Researchers from the Laboratoire d’Analyse et d’Architecture des Systèmes (LAAS-CNRS) and the Institut de Pharmacologie et de Biologie Structurale (IPBS – CNRS/Université de Toulouse III) have measured forces generated by human macrophages migrating in confining microchannels containing deformable micropillar sensors. The results published in Nano Letters reveal an original migration process.


Macrophages are immune cells that migrate in all body tissues. They reach infectious and inflammatory sites to clear out microorganisms and repair injured tissues. Cell migration takes place in complex environments composed of cells and extracellular matrix components scattered with obstacles. Cells squeeze through the matrix and generate pulling or pushing forces on obstacles to move forward. The mechanics of cell migration in 3D environments is poorly understood and their study in vivo is not yet possible.

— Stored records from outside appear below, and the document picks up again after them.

(* ===== verification/Api.v ===== *)
(** Api: the functions that MoonBit programs call.

    A method of a wrapper file (wait_group.mbt, channel.mbt, ...) makes one call of a
    native function and turns what it returns, and the status it leaves, into a value
    or a raised [SyncError].  [Wrapper] is what such a file owes to its callers: an
    atomic object whose results are those values and errors, and that every step of
    the native object is one of its steps.  [wrapper_refines] is what they get. *)
From stdpp Require Import base gmap list strings.
From Stdlib Require Import ZArith Lia.
From S2P Require Import Prelude Machine Logic Soundness Verified.

(** ** Errors and results *)

Inductive SyncError :=
| InvalidMemoryOrdering (s : string)
| InvalidCapacity (z : Z)
| InvalidMessageSizeLimit (z : Z)
| InvalidQueuedByteLimit (z : Z)
| InvalidOwnedBytesLimits
| InvalidWorkerCount (z : Z)
| InvalidWaitGroupCount
| ChannelInitializationFailed (st : Z)
| ChannelOperationFailed (st : Z)
| MutexInitializationFailed (st : Z)
| CondvarInitializationFailed (st : Z)
| CondvarOperationFailed (st : Z)
| RwLockInitializationFailed (st : Z)
| RwLockOperationFailed (st : Z)
| MutexOperationFailed (st : Z)
| OnceInitializationFailed (st : Z)
| OnceOperationFailed (st : Z)
| WaitGroupInitializationFailed (st : Z)
| WaitGroupOperationFailed (st : Z)
| ThreadCreationFailed (st : Z)
| ThreadInitializationFailed (st : Z)
| ThreadJoinFailed (st : Z)
| ThreadDetachFailed (st : Z)
| ThreadAlreadyJoined
| ThreadAlreadyDetached
| ThreadOperationInProgress
| ThreadOperationFailed (st : Z)
| ThreadJoinSelf
| ThreadPanicked (s : string)
| ThreadPoolCreationFailed (st : Z)
| ThreadPoolOperationFailed (st : Z)
| ThreadPoolClosed
| ThreadPoolWouldDeadlock
| ThreadPoolShutdownFromWorker
| OncePoisoned.

#[export] Instance SyncError_eq : EqDecision SyncError.
Proof. solve_decision. Defined.

(** A function returns or raises; [Undefined] when it takes a null pointer of the
    native code for a value. *)
Inductive answer (A : Type) := Returns (x : A) | Raises (e : SyncError) | Undefined.
Arguments Returns {A} x.
Arguments Raises {A} e.
Arguments Undefined {A}.

#[export] Instance answer_fmap : FMap answer := fun A B f x =>
  match x with Returns x => Returns (f x) | Raises e => Raises e | Undefined => Undefined end.

#[export] Instance answer_bind : MBind answer := fun A B f x =>
  match x with Returns x => f x | Raises e => Raises e | Undefined => Undefined end.

(** What the native code handed over, as a value: undefined for a null pointer. *)
Definition restore {A} (raw : option A) : answer A :=
  match raw with Some x => Returns x | None => Undefined end.

(** A check of the arguments that failed. *)
Definition unless {A} (bad : bool) (e : SyncError) (x : answer A) : answer A :=
  if bad then Raises e else x.

(** [if status.val != 0 { raise e(status.val) }], and then [x] *)
Definition unless_failed {A} (status : Z) (e : Z -> SyncError) (x : answer A) : answer A :=
  if negb (status =? 0) then Raises (e status) else x.

Arguments unless_failed : simpl never.

Lemma unless_failed_ok {A} e (x : answer A) : unless_failed 0 e x = x.
Proof. done. Qed.

Lemma unless_failed_raises {A} status e (x : answer A) :
  status <> 0 -> unless_failed status e x = Raises (e status).
Proof. intros H. unfold unless_failed. by rewrite (proj2 (Z.eqb_neq _ _) H). Qed.

(** Case analysis on a status. *)
Ltac by_status st :=
  let H := fresh "Hst" in
  destruct (decide (st = 0)) as [->|H];
  [rewrite ?unless_failed_ok in * | rewrite ?(unless_failed_raises st) in * by exact H].

(** An equation between closed terms. *)
Ltac by_vm := lazymatch goal with |- ?x = _ => vm_cast_no_check (eq_refl x) end.

(** ** The interface of a wrapper *)

Class Wrapper {S : sig} (Σ : spec S) := {
  value : Type;
  (** what the wrapper of an operation makes of a native result *)
  decode : sO S -> sR S -> answer value;
  (** the atomic object it promises, and the silent steps of that object *)
  api_step : sO S -> option (abst Σ) -> answer value -> option (abst Σ) -> Prop;
  api_silent : sO S -> option (abst Σ) -> option (abst Σ) -> Prop;
  api_sound o a r a' : atomic Σ o a r a' -> api_step o a (decode o r) a';
  api_silent_sound o a r a' : internal Σ o a r a' -> api_silent o a a';
  (** the error that reports a failure in the operation *)
  api_error : sO S -> failure -> SyncError;
  api_errors o a r a' f :
    atomic Σ o a r a' -> errok Σ o r (Some f) -> f <> OsFail 0 -> decode o r = Raises (api_error o f);
}.

(** ** Failures *)

Section failures.
Context {S : sig} (M : code S).

Local Ltac step_failure :=
  simpl; rewrite ?elem_of_cons, ?elem_of_nil; intros; destruct_or?; simplify_eq; try done;
  by match goal with H : (?a =? 0) = false |- ?a <> 0 => apply Z.eqb_neq in H end.

(** A status that shows as a failure is not 0. *)
Lemma step_failure_status x c c' ls t st :
  step M x c = Go (c', ls) -> LFail t (OsFail st) ∈ ls -> st <> 0.
Proof.
  destruct x as [t' o|t' a v|t' a]; simpl.
  - repeat case_match; intros [= <- <-]; step_failure.
  - destruct (threads c !! t') as [[o ts]|]; [|done]. destruct ts as [p|q k|q st' k]; [|done|].
    + intros Hs. unfold step_run, cont, guard, Machine.failed in Hs.
      destruct p; repeat case_match; simplify_eq/=; step_failure.
    + case_bool_decide; intros [= <- <-]; step_failure.
  - destruct (threads c !! t') as [[o ts]|]; [|done].
    unfold Machine.failed. destruct ts; repeat case_match; intros [= <- <-]; step_failure.
Qed.

Lemma failure_status o h c tr t st :
  reachable M o h c tr -> LFail t (OsFail st) ∈ tr -> st <> 0.
Proof.
  intros [xs H]. revert H. generalize (start M o h).
  assert (forall l : label S, l ∈ [] -> st <> 0) as H0 by by intros ? ?%elem_of_nil.
  specialize (H0 (LFail t (OsFail st))). revert H0. generalize (@nil (label S)). induction xs as [|x xs IH]; intros tr0 H0 c0; simpl.
  - by intros [= -> ->].
  - destruct (step M x c0) as [[c1 ls]| |] eqn:Hx; [|done..]. apply IH.
    rewrite elem_of_app. intros [?|?]; [auto|by eapply step_failure_status].
Qed.

Lemma first_failure_in (tr : list (label S)) t f : first_failure tr t = Some f -> LFail t f ∈ tr.
Proof.
  unfold first_failure. induction tr as [|l tr IH] using rev_ind; [done|].
  rewrite fold_left_app, elem_of_app, list_elem_of_singleton. destruct l; simpl; auto; case_decide; subst; auto.
  - done.
  - destruct (fold_left _ _ _); intros [= ->]; auto.
Qed.
End failures.

Section wrapper.
Context {S : sig} {Σ : spec S} `{W : !Wrapper Σ}.

(** What a caller sees: calls, and what they return or raise. *)
Inductive api_call := Called (t : tid) (o : sO S) | Back (t : tid) (o : sO S) (r : answer value).

Definition seen (l : label S) : option api_call :=
  match l with
  | LInv t o => Some (Called t o)
  | LRes t o r => Some (Back t o (decode o r))
  | _ => None
  end.

Definition calls (tr : list (label S)) : list api_call := omap seen tr.

(** An operation that took effect, with its result. *)
Record effect := Eff { ef_tid : tid; ef_op : sO S; ef_res : answer value }.

(** Executions of the promised object: an operation takes effect in one step
    between its call and its return. *)
Inductive api_exec (o0 : sO S) :
    list api_call -> list effect -> option (abst Σ) -> gmap tid (sO S * option (answer value)) -> Prop :=
| ap_start : api_exec o0 [] [] None {[ 0%nat := (o0, None) ]}
| ap_call cs log a P t o :
    api_exec o0 cs log a P -> P !! t = None ->
    api_exec o0 (cs ++ [Called t o]) log a (<[t := (o, None)]> P)
| ap_effect cs log a a' P t o r :
    api_exec o0 cs log a P -> P !! t = Some (o, None) -> api_step o a r a' ->
    api_exec o0 cs (log ++ [Eff t o r]) a' (<[t := (o, Some r)]> P)
| ap_silent cs log a a' P t o l :
    api_exec o0 cs log a P -> P !! t = Some (o, l) -> api_silent o a a' ->
    api_exec o0 cs log a' P
| ap_back cs log a P t o r :
    api_exec o0 cs log a P -> P !! t = Some (o, Some r) ->
    api_exec o0 (cs ++ [Back t o r]) log a (delete t P).

(** The log of the native object, as its callers see it. *)
Definition log_of (log : list (entry S)) : list effect :=
  omap (fun e => if en_own e then Some (Eff (en_tid e) (en_op e) (decode (en_op e) (en_res e))) else None) log.

Definition decided (x : sO S * option (sR S)) : sO S * option (answer value) := (x.1, decode x.1 <$> x.2).

Lemma wrapper_refines o0 tr log a P :
  aexec Σ o0 tr log a P -> api_exec o0 (calls tr) (log_of log) a (decided <$> P).
Proof.
  assert (forall t (P : gmap tid (sO S * option (sR S))) x, P !! t = x -> (decided <$> P) !! t = decided <$> x) as HP'.
  { intros t P' x <-. apply lookup_fmap. }
  induction 1 as [|tr log a P t o H IH HP|tr log a a' P t o r H IH HP Ha|
                  tr log a a' P t o l r H IH HP Hi|tr log a P t o r H IH HP]; unfold calls, log_of in *.
  - rewrite map_fmap_singleton. apply ap_start.
  - rewrite omap_app, fmap_insert. apply ap_call; [done|]. by apply HP' in HP.
  - rewrite omap_app, fmap_insert. eapply ap_effect; [done|by apply HP' in HP|by apply api_sound].
  - rewrite omap_app. simpl. rewrite app_nil_r. eapply ap_silent; [done|by apply HP' in HP|by eapply api_silent_sound].
  - rewrite omap_app, fmap_delete. apply ap_back; [done|]. by apply HP' in HP.
Qed.

Lemma calls_visible tr : calls (filter (fun l => visible l = true) tr) = calls tr.
Proof.
  unfold calls. induction tr as [|l tr IH]; [done|]. rewrite filter_cons.
  destruct l; case_decide; csimpl; try done; by rewrite IH.
Qed.

(** A component that refines its native object refines the promised one. *)
Lemma wrapper_atomic (M : Machine.code S) o0 h c tr :
  verified M Σ o0 -> reachable M o0 h c tr ->
  exists log a P, api_exec o0 (calls tr) log a P /\ (free c -> a = Some (abs Σ (core c))).
Proof.
  intros V H. destruct (verified_atomic V h c tr H) as (log & a & P & Ha & Hf).
  apply wrapper_refines in Ha. rewrite calls_visible in Ha. eauto.
Qed.

(** What the log records happened. *)
Lemma aexec_entry o0 tr log a P t o r :
  aexec Σ o0 tr log a P -> Entry t o r true ∈ log -> exists a1 a2, atomic Σ o a1 r a2.
Proof.
  induction 1; rewrite ?elem_of_app, ?list_elem_of_singleton; eauto.
  - by intros ?%elem_of_nil.
  - intros [?|[= -> -> ->]]; eauto.
  - intros [?|[=]]; eauto.
Qed.

(** No failure is swallowed: a call in which an operating-system call or an
    allocation failed raises, and the error has the first failing status. *)
Lemma wrapper_raises (M : Machine.code S) o0 h c tr tr1 t o r tr2 f :
  verified M Σ o0 -> reachable M o0 h c tr -> tr = tr1 ++ LRes t o r :: tr2 ->
  first_failure tr1 t = Some f -> decode o r = Raises (api_error o f).
Proof.
  intros V H Htr Hf. destruct (verified_atomic V h c tr H) as (log & a & P & Ha & _).
  assert (Entry t o r true ∈ log) as Hin.
  { eapply aexec_returned; [exact Ha|]. apply list_elem_of_filter. split; [done|]. rewrite Htr. set_solver. }
  destruct (aexec_entry _ _ _ _ _ _ _ _ Ha Hin) as (a1 & a2 & Hat).
  eapply api_errors; [exact Hat| |].
  - rewrite <- Hf. eapply (verified_errors V); eauto.
  - intros ->. apply first_failure_in in Hf. 
    apply (failure_status M o0 h c tr t 0 H); [|done]. rewrite Htr. set_solver.
Qed.

(** What a call returned or raised is the result with which it took effect. *)
Lemma api_returned o0 cs log a P t o r :
  api_exec o0 cs log a P -> Back t o r ∈ cs -> Eff t o r ∈ log.
Proof.
  intros H. assert ((forall t o r, P !! t = Some (o, Some r) -> Eff t o r ∈ log) /\
    (forall t o r, Back t o r ∈ cs -> Eff t o r ∈ log)) as [_ Hb]; [|apply Hb].
  clear t o r. induction H as [|cs log a P t o H [IH1 IH2] HP|cs log a a' P t o r H [IH1 IH2] HP Ha|
      |cs log a P t o r H [IH1 IH2] HP]; [| | |done|].
  - split; [by intros ??? [_ ?]%lookup_singleton_Some|by intros ??? ?%not_elem_of_nil].
  - split; intros t' o' r'.
    + rewrite lookup_insert_Some. intros [[_ ?]|[_ ?]]; [done|eauto].
    + rewrite elem_of_app, list_elem_of_singleton. intros [?|?]; [eauto|done].
  - split; intros t' o' r'; rewrite elem_of_app, list_elem_of_singleton.
    + rewrite lookup_insert_Some. intros [[<- [= <- <-]]|[_ ?]]; eauto.
    + eauto.
  - split; intros t' o' r'.
    + intros [_ ?]%lookup_delete_Some. eauto.
    + rewrite elem_of_app, list_elem_of_singleton. intros [?|[= -> -> ->]]; eauto.
Qed.

(** *** Objects that hold a queue *)

Section order.
Context {A : Type} (content : option (abst Σ) -> list A) (put may_put got : effect -> list A).
Context (content0 : content None = []).
Context (silent_content : forall o a a', api_silent o a a' -> content a' = content a).

(** A call that returns moves what it says, one that raises may have put or
    taken an element: nothing is returned twice, made up or out of order. *)
Lemma api_queue o0 cs log a P :
  (forall t o a r a', api_step o a r a' ->
     got (Eff t o r) ++ content a' `sublist_of` content a ++ may_put (Eff t o r)) ->
  api_exec o0 cs log a P -> (log ≫= got) ++ content a `sublist_of` log ≫= may_put.
Proof using content0 silent_content.
  clear put. intros Hstep.
  induction 1 as [| |cs log a a' P t o r H IH HP Ha|cs log a a' P t o l H IH HP Hi|]; try done.
  - by rewrite content0.
  - rewrite !bind_app. simpl. rewrite !app_nil_r, <- !app_assoc.
    trans ((log ≫= got) ++ content a ++ may_put (Eff t o r)).
    + apply sublist_app; [done|by apply Hstep].
    + rewrite app_assoc. by apply sublist_app.
  - by rewrite (silent_content _ _ _ Hi).
Qed.

(** As long as nothing raised, what was put is what was returned and what is left. *)
Lemma api_queue_exact o0 cs log a P :
  (forall t o a r a', api_step o a r a' -> (forall e, r <> Raises e) ->
     content a ++ put (Eff t o r) = got (Eff t o r) ++ content a') ->
  api_exec o0 cs log a P -> (forall e x, x ∈ log -> ef_res x <> Raises e) ->
  log ≫= put = (log ≫= got) ++ content a.
Proof using content0 silent_content.
  clear may_put. intros Hstep.
  induction 1 as [| |cs log a a' P t o r H IH HP Ha|cs log a a' P t o l H IH HP Hi|]; intros Hr; try by auto.
  - rewrite !bind_app. simpl. rewrite !app_nil_r, IH, <- !app_assoc.
    + rewrite (Hstep t o a r a') by (try done; intros e; apply (Hr e (Eff t o r)); set_solver). done.
    + intros e x Hx. apply Hr. set_solver.
  - rewrite (silent_content _ _ _ Hi). auto.
Qed.
End order.
End wrapper.

Arguments api_call S {Σ W}.
Arguments effect S {Σ W}.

The researchers from LAAS and from IPBS have collaborated since several years on macrophage migration, which represents a potential therapeutic target in diseases characterized by tissue infiltration of macrophages that contributes to disease progression.

To decipher how human macrophages apply forces in real time to the environment when they infiltrate narrow areas, the researchers designed devices that combine microchannels of controlled dimensions with integrated deformable micropillars. These devices were made in the clean room facility of LAAS-CNRS belonging to the Renatech network. 
Macrophage migration in microchannels was monitored by video microscopy and image analysis was developed to measure the deflection and orientation of micropillars, leading to a precision of 60 pico-Newton. By modelling the mechanics of micropillar deflection, the force generated by macrophages was estimated as about 300 pico-Newton.
In microchannels of 6 microns width, the cell nucleus is deformed and cell forces are redirected from inward to outward. It indicates that cells push rather than pull on the environment in narrow channels.
Thanks to this approach, the molecular mechanisms involved in force generation in migrating cells will be investigated, with the objective of identifying targets to control tissue infiltration of macrophages.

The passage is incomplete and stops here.